▶ [WORK INSTRUCTION] From the data below, retype exactly the lines starting with the one that contains "match op with" and ending with the one that contains "(fun _ => True)", both included.

▶ [GIVEN RECORDS]

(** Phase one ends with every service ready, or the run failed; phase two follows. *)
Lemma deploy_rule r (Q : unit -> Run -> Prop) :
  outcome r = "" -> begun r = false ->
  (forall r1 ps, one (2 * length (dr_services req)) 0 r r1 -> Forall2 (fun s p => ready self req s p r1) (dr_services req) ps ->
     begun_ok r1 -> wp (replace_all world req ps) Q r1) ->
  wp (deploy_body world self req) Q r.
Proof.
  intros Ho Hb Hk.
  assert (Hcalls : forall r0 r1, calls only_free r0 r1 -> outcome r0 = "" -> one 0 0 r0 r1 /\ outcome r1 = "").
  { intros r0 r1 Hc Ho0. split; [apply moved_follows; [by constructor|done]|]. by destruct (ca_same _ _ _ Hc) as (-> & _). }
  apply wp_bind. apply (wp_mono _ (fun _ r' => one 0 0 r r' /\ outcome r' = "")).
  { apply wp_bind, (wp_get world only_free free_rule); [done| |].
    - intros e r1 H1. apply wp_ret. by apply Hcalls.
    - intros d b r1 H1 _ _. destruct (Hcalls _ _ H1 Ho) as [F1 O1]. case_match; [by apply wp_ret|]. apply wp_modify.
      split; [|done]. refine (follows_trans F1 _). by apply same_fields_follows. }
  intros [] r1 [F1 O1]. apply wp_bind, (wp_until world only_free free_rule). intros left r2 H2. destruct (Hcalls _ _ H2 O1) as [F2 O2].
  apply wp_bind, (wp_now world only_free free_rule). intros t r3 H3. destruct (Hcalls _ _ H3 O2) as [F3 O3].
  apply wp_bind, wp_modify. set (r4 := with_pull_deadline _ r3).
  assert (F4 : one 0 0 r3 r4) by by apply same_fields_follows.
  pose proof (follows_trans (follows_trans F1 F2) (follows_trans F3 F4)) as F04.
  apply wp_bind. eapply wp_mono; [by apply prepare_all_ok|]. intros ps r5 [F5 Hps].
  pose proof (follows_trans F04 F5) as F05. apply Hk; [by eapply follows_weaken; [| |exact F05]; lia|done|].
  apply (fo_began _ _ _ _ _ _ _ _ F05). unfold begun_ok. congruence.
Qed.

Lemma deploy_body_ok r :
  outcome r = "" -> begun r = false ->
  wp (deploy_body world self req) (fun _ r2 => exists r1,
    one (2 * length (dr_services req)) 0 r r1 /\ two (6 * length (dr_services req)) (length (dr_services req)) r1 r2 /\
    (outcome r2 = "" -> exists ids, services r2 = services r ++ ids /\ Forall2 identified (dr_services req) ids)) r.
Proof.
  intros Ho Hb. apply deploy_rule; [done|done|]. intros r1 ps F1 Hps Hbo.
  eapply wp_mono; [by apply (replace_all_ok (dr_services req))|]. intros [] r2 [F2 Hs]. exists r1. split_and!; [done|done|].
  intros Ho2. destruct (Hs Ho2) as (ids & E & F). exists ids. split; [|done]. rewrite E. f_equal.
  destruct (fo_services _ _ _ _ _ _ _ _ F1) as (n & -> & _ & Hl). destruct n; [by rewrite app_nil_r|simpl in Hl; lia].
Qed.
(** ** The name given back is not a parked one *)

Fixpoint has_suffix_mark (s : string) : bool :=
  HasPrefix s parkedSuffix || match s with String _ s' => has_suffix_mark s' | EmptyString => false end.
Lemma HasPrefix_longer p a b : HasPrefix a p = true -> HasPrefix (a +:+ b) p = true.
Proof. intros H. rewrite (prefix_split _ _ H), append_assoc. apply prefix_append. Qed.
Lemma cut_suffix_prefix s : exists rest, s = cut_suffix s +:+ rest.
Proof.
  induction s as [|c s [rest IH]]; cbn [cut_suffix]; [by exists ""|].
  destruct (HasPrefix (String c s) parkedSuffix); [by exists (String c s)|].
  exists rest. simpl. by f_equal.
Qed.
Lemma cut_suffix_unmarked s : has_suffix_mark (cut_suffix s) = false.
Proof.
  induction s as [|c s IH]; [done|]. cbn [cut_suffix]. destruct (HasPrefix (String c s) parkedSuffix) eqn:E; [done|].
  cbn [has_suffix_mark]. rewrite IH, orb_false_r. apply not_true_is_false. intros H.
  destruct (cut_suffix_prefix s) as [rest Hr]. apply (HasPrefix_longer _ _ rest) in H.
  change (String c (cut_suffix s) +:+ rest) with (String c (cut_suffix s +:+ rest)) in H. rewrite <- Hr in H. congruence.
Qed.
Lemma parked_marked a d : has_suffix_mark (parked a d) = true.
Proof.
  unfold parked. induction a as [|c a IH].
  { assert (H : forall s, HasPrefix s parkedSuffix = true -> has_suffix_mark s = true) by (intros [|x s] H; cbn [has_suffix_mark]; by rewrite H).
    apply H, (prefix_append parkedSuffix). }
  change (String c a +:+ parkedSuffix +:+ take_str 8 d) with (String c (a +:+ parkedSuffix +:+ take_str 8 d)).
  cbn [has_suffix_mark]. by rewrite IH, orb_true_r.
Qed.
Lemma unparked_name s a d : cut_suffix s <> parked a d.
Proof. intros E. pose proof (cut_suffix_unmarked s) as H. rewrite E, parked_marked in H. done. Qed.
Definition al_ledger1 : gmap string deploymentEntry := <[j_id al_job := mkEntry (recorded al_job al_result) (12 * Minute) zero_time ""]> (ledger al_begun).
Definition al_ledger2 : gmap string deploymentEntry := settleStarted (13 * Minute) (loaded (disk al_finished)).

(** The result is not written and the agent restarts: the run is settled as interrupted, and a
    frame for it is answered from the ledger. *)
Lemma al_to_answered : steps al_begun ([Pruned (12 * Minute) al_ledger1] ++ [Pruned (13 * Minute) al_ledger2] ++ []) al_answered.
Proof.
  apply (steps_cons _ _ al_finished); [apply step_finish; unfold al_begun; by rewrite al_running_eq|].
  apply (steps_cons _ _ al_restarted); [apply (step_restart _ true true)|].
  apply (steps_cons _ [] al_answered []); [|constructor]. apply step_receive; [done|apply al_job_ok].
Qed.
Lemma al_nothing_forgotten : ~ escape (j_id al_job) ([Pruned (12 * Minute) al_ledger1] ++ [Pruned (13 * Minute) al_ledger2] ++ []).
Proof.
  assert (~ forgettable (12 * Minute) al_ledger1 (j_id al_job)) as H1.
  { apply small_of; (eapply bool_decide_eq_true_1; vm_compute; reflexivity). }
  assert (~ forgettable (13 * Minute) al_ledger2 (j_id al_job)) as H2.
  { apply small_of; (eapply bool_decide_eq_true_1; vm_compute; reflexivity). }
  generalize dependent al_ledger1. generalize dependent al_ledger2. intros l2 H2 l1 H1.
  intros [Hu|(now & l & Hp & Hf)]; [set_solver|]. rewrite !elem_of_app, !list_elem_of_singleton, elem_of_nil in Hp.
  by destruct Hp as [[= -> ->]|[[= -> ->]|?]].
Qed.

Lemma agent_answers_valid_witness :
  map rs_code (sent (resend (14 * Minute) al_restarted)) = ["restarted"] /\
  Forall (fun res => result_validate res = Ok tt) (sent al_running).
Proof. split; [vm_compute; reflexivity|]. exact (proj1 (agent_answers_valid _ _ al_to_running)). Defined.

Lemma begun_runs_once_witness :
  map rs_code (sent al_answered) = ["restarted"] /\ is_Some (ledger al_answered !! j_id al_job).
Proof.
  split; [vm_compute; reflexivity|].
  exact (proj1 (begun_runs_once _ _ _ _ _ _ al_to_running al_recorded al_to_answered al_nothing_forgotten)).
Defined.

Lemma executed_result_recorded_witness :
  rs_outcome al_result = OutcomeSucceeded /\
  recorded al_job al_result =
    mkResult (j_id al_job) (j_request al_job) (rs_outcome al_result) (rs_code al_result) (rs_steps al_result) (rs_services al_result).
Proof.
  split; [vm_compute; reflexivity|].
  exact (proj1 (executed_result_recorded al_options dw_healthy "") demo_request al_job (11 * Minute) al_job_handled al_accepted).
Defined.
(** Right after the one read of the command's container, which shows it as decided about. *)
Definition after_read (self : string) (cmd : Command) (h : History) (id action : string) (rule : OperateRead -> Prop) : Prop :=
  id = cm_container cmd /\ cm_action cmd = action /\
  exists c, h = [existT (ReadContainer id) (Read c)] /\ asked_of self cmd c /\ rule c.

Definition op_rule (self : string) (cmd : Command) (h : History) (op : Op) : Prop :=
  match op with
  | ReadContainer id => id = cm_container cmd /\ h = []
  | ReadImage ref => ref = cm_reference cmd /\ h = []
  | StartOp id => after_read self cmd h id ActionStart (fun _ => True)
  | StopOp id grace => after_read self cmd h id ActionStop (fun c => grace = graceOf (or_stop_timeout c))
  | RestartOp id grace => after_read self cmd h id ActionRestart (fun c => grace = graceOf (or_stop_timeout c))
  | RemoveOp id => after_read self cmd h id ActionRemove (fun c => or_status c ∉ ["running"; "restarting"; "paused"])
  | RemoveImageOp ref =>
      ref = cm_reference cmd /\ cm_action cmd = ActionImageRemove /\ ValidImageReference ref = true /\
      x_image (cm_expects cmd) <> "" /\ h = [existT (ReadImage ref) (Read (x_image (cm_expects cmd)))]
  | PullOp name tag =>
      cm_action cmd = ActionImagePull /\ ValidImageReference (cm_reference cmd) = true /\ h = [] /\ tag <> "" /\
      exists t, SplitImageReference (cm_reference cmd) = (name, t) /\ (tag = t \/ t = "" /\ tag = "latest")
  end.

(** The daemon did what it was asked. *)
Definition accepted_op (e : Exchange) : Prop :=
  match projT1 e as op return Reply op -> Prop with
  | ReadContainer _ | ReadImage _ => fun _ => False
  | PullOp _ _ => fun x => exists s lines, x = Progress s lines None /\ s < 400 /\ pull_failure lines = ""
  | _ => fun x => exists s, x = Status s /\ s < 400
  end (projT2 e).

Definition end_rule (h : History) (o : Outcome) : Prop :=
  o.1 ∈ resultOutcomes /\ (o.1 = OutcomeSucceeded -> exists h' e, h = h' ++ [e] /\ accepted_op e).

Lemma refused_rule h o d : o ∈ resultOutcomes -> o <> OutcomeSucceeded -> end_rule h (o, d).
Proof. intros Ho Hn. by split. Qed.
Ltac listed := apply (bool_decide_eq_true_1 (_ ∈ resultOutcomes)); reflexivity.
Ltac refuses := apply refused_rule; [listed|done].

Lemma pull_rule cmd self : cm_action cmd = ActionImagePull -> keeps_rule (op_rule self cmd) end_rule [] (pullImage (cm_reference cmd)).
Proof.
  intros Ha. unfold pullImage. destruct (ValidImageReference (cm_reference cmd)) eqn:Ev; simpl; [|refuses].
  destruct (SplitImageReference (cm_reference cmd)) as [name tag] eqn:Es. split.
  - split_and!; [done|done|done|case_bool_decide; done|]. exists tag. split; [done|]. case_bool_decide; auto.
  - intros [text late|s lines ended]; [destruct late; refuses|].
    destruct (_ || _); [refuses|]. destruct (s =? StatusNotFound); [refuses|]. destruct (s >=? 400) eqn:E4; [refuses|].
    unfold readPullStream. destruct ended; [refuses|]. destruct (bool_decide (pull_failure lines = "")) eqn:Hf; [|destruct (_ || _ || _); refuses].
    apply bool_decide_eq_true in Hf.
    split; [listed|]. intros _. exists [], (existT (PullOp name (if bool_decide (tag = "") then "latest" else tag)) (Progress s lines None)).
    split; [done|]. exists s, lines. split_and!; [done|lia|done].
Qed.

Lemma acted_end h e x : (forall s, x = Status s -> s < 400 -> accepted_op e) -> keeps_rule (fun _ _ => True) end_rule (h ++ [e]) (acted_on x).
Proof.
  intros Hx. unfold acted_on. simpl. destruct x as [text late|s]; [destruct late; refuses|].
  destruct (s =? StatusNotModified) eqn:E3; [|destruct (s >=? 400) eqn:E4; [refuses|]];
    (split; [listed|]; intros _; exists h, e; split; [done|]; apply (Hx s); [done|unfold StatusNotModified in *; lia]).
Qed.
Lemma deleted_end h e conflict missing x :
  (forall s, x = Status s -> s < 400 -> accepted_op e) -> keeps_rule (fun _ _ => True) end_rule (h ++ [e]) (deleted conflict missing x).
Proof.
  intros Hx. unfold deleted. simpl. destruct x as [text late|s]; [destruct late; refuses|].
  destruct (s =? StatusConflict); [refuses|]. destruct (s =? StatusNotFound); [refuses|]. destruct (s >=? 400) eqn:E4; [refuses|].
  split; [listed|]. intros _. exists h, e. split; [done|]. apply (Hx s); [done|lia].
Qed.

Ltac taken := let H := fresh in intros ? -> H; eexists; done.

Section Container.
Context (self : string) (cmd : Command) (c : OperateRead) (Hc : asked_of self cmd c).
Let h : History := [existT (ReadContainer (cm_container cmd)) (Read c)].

▶ [RESULT FOR THIS EXERCISE]
  match op with
  | ReadContainer id => id = cm_container cmd /\ h = []
  | ReadImage ref => ref = cm_reference cmd /\ h = []
  | StartOp id => after_read self cmd h id ActionStart (fun _ => True)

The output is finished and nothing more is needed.